• **The records**
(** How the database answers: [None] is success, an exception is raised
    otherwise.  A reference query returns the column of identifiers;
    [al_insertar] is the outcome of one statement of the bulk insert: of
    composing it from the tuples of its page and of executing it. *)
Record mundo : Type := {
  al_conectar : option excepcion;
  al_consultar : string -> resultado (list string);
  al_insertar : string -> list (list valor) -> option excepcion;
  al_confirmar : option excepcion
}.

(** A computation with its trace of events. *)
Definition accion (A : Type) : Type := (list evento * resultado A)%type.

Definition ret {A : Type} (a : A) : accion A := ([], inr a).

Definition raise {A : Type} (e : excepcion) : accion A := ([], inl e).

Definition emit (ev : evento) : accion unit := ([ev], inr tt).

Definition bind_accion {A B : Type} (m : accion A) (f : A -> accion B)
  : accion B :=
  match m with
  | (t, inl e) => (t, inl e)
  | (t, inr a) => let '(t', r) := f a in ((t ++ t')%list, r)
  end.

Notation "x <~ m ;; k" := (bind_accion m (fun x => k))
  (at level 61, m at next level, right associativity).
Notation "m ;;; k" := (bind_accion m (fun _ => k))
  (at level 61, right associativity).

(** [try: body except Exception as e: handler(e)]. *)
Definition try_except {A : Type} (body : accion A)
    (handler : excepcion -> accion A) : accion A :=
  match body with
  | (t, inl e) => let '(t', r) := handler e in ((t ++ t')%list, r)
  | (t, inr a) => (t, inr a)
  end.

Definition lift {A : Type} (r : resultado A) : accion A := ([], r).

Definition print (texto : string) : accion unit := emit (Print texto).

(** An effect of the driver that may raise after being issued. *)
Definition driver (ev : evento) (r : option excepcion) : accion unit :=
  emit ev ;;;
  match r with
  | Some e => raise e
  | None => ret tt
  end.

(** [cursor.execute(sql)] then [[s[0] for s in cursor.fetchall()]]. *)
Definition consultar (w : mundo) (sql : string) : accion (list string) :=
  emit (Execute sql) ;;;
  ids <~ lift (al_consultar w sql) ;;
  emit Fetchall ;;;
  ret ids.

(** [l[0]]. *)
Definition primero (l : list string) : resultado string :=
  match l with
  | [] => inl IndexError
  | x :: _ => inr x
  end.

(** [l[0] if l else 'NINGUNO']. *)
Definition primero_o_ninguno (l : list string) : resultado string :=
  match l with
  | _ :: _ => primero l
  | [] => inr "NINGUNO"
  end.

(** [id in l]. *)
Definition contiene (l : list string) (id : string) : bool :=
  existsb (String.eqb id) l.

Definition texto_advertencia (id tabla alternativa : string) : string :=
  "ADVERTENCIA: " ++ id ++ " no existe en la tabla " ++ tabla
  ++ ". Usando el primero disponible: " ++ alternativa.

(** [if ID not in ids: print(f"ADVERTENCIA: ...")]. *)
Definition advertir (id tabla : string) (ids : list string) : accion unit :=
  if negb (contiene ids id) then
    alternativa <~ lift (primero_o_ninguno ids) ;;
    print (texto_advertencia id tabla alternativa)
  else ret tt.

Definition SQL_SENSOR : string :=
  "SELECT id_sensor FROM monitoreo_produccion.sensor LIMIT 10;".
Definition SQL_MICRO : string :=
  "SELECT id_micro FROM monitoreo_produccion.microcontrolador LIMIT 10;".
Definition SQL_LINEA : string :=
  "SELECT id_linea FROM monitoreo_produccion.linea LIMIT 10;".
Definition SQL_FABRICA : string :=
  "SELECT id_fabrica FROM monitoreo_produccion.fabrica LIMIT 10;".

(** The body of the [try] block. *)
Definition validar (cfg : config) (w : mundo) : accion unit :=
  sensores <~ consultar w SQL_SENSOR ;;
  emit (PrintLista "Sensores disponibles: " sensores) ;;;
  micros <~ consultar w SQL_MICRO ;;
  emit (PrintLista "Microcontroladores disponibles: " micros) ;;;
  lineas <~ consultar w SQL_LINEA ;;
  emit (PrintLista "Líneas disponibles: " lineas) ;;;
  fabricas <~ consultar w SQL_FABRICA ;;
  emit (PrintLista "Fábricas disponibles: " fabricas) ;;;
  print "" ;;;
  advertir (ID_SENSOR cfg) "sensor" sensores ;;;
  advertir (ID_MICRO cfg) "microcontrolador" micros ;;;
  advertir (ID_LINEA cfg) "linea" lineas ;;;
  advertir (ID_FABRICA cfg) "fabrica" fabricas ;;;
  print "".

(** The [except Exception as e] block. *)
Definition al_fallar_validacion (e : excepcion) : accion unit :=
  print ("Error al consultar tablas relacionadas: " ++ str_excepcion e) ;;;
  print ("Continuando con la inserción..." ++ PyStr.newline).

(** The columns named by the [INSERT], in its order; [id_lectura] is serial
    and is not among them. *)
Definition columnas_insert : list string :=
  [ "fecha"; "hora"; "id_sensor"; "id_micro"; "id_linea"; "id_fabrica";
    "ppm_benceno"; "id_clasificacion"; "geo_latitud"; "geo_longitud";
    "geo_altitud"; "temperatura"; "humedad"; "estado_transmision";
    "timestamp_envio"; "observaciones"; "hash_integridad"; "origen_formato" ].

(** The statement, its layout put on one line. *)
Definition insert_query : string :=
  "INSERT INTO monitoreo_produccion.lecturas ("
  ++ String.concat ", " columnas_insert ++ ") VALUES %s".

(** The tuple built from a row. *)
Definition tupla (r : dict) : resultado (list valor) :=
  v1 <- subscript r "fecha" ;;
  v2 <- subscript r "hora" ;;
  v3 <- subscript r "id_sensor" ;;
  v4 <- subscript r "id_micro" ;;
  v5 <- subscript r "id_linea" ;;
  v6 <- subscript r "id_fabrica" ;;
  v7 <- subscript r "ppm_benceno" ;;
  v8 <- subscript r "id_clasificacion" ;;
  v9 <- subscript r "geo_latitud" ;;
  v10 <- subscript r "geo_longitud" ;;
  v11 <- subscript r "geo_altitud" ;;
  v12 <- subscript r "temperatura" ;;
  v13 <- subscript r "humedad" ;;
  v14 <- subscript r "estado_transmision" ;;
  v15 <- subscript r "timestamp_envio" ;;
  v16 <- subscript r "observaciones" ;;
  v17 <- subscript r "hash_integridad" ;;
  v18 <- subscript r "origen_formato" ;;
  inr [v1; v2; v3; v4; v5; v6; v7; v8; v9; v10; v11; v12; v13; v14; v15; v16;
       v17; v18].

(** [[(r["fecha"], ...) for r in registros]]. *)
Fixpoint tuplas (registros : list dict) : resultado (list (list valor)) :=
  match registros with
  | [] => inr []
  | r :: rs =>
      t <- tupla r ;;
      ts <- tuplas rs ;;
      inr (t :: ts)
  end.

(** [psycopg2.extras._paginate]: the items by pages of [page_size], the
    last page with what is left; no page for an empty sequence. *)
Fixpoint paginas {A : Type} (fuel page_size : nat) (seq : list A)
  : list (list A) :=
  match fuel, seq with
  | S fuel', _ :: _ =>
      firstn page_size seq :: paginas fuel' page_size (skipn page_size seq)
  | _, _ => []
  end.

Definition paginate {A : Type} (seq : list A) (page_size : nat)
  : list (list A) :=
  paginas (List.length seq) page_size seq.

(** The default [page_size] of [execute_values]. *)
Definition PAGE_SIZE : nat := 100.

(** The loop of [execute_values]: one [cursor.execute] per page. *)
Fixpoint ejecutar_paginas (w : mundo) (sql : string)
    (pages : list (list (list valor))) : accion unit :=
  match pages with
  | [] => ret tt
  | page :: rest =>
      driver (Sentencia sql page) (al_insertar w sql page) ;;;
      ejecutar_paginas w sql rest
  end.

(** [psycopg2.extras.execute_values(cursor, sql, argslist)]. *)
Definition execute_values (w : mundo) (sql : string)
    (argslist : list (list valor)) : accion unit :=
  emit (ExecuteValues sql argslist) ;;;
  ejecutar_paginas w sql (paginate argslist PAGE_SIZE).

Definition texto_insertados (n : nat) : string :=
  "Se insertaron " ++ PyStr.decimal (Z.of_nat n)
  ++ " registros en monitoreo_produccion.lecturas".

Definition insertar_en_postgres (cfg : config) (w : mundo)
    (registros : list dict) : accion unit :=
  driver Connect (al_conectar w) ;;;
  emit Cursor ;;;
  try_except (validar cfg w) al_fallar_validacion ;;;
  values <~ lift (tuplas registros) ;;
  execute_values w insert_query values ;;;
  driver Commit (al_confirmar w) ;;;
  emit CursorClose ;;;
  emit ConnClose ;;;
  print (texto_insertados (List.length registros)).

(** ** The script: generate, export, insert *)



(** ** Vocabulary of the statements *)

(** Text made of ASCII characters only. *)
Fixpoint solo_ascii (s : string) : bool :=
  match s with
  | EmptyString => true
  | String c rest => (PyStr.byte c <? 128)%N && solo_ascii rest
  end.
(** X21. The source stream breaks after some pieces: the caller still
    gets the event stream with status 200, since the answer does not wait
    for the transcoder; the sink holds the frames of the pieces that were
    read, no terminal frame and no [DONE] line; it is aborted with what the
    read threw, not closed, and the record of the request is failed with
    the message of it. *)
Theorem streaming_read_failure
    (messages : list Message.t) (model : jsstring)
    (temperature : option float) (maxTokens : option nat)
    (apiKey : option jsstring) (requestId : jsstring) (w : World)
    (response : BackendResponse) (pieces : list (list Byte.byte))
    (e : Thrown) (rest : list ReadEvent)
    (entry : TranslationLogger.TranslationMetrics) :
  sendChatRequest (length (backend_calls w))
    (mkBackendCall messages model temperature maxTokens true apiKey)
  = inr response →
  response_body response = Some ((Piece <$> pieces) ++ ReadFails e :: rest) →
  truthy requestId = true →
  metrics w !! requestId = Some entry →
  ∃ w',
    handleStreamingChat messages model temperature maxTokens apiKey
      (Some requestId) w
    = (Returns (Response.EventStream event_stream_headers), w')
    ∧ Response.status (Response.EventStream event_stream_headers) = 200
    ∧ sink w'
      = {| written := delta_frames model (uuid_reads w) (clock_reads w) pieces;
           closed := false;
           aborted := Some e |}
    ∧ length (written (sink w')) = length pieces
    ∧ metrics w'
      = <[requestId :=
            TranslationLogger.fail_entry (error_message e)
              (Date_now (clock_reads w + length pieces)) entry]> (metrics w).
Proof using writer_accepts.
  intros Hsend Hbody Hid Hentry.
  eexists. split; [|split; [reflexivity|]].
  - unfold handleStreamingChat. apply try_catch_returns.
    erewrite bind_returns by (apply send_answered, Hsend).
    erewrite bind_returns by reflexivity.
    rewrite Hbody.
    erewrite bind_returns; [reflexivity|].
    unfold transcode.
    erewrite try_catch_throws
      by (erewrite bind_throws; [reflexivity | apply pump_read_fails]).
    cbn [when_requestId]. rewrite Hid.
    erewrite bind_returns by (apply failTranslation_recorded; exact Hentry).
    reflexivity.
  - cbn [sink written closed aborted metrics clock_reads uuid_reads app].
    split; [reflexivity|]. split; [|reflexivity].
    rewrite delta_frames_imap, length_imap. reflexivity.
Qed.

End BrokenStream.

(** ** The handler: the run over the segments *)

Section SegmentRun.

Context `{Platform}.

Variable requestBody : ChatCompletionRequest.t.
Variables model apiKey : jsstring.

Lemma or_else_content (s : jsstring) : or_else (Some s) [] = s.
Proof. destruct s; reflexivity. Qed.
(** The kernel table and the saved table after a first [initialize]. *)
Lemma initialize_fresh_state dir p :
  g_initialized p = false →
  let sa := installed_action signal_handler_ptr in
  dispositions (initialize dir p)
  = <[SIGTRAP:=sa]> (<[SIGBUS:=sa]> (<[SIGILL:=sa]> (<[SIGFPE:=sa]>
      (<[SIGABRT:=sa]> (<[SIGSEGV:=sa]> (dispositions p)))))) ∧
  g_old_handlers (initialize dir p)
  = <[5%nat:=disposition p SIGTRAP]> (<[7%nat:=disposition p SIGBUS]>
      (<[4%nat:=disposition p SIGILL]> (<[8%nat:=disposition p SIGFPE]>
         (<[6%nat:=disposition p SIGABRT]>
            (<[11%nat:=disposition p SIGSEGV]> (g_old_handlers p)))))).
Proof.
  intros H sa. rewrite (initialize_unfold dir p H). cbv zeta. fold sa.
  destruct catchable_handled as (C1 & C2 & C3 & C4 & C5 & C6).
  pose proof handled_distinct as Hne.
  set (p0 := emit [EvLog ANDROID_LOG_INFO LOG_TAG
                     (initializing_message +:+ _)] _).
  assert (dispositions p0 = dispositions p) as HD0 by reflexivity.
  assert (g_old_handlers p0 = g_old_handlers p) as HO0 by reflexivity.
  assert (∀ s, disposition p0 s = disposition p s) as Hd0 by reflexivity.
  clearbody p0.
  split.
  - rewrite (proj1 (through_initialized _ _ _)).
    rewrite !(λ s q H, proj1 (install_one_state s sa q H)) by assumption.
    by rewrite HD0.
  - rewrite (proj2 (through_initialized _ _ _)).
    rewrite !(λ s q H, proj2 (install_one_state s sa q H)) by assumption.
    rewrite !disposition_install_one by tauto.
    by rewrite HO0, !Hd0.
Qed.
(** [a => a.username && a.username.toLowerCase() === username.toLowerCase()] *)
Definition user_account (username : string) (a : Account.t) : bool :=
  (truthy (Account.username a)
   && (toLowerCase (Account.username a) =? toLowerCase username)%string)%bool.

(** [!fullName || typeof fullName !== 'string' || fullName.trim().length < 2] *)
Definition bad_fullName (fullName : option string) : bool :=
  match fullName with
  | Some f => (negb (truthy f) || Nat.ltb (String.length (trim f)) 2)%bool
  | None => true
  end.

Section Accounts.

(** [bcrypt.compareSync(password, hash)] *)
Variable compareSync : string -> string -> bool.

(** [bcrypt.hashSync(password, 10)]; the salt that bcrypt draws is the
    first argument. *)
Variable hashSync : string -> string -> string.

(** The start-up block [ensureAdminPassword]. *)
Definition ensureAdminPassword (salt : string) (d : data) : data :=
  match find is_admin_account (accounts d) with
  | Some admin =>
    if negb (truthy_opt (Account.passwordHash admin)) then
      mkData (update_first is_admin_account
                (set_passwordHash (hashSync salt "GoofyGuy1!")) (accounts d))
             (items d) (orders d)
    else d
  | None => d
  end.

• **What to do**
Each line above from the one with "(** [a => a.username" up to and including the one with "(** The start-up" must be set down exactly, and no line outside that span may appear.

• **The answer**
(** [a => a.username && a.username.toLowerCase() === username.toLowerCase()] *)
Definition user_account (username : string) (a : Account.t) : bool :=
  (truthy (Account.username a)
   && (toLowerCase (Account.username a) =? toLowerCase username)%string)%bool.

(** [!fullName || typeof fullName !== 'string' || fullName.trim().length < 2] *)
Definition bad_fullName (fullName : option string) : bool :=
  match fullName with
  | Some f => (negb (truthy f) || Nat.ltb (String.length (trim f)) 2)%bool
  | None => true
  end.

Section Accounts.

(** [bcrypt.compareSync(password, hash)] *)
Variable compareSync : string -> string -> bool.

(** [bcrypt.hashSync(password, 10)]; the salt that bcrypt draws is the
    first argument. *)
Variable hashSync : string -> string -> string.

(** The start-up block [ensureAdminPassword]. *)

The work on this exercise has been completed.